The plot was fun and worked into the grit of complex world building as an intrinsic and inevitable aspect of what a world like this would produce, so while I didn't actually like some of what happened, I DEEPLY enjoyed that the world's mechanics were so closely linked to what occurred within it and vice versa. It also had some really great mythology allusions and well-researched inter-connections between language, psychology, and the structure of reality.
The best bit over all though were the Nice Doggies. Super Creepy? Check. Effectively utilized as narrative tools? Check. Rendered as both immoral and beneficent in turns? Check. PUPPERS BEING PUPPERS? CHECK PLUS! It's an apocalypse in America story, so obviously, someone shoots a dog.
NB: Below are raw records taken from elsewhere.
Lemma replace_hides pat s : forall skip,
  bracket_free pat = true -> (8 < String.length pat)%nat -> str_contains pat (replace_from skip pat "[REDACTED]" s) = false.
Proof.
  induction s as [|c s IH]; intros skip Hb Hl; cbn [replace_from].
  - unfold str_contains. destruct pat; [cbn in Hl; lia|done].
  - destruct skip as [|skip]; [|by apply IH]. destruct (str_starts_with pat (String c s)) eqn:Hp.
    + rewrite marked by done. by apply IH.
    + rewrite str_contains_cons, IH by done. rewrite orb_false_r. destruct pat as [|d pat]; [cbn in Hl; lia|].
      cbn in Hp |- *. destruct (bool_decide (d = c)); [|done]. cbn in *. apply andb_true_iff in Hb as [_ Hb].
      destruct (str_starts_with pat (replace_from 0 _ _ s)) eqn:Hq; [|done].
      by rewrite (prefix_copied _ _ _ Hb Hq) in Hp.
Qed.

(** The codes of the server are told apart as they are written: a revoked device or
    session and an expired session have errors of their own, the other known codes a
    fixed text, and a code in small letters is not known. *)
Lemma error_codes `{HttpClientLib} `{AuthClientLib} status :
  error_of_code status "DEVICE_REVOKED" = SessionRevoked
  /\ error_of_code status "AUTH_REVOKED" = SessionRevoked
  /\ error_of_code status "AUTH_EXPIRED" = SessionExpired
  /\ error_of_code status "AUTH_REQUIRED" = AuthError "Authentication failed: invalid token or credentials"
  /\ error_of_code status "ACCESS_DENIED" = AuthError "Access denied by server"
  /\ error_of_code status "TOO_MANY_REQUESTS" = AuthError "Rate limit exceeded. Please try again later."
  /\ error_of_code status "SESSION_NOT_FOUND" = AuthError "Requested authentication resource not found"
  /\ error_of_code status "INTERNAL_ERROR" = AuthError ("Server error (HTTP " +:+ status_display status +:+ ")")
  /\ error_of_code status "device_revoked"
     = AuthError ("Authentication request rejected: device_revoked (HTTP " +:+ status_display status +:+ ")").
Proof. by split_and!. Qed.

(** A refusal does not show the token.  Whatever a server answers to a request
    that carries a token, the error of a refusal has one of the fixed texts or a text
    in which the token does not occur, for tokens that are longer than eight bytes
    and have no brackets, as those of the server are. *)
Lemma refusal_hides_token `{HttpClientLib} `{AuthClientLib} status body token :
  bracket_free token = true -> (8 < String.length token)%nat ->
  match parse_safe_auth_error_with_redaction status body (Some token) with
  | SessionRevoked | SessionExpired => True
  | AuthError msg => str_contains token msg = false
  | _ => False
  end.
Proof.
  intros Hb Hl. unfold parse_safe_auth_error_with_redaction. rewrite bool_decide_eq_false_2 by (intros ->; cbn in Hl; lia).
  assert (match parse_safe_auth_error status body with SessionRevoked | SessionExpired | AuthError _ => True | _ => False end)
    as Hkind.
  { unfold parse_safe_auth_error. destruct (mbind _ _) as [c|]; [|done]. destruct (is_safe_error_code c); [|done].
    unfold error_of_code. by repeat destruct (code_in _ c). }
  destruct (parse_safe_auth_error status body); try done. by apply replace_hides.
Qed.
But in this case the dog more or less survives and things work out well enough to make things feel optimistic.
It's an excellent novel, that feels both dated and hyper-futuristic.
It misses the point, a bit, on how and why tech develops as rapidly and all-consuming-ly as it does, but it also makes great comments on why gangs develop and will never be eradicated (there's seriously very little way to corral the problem because the 'problem' is that gang-structure is the single-most efficient governing structure that humans have ever devised and the 'solution' being implements to solve it is a mish-mash of overlapping agencies that serve more to prove the gangs' point than anything).
I highly recommend it as a modern classic, and a necessary read for anyone to consider themselves well-rounded persons, but it's certainly not one that I'd consider a favorite of mine, personally.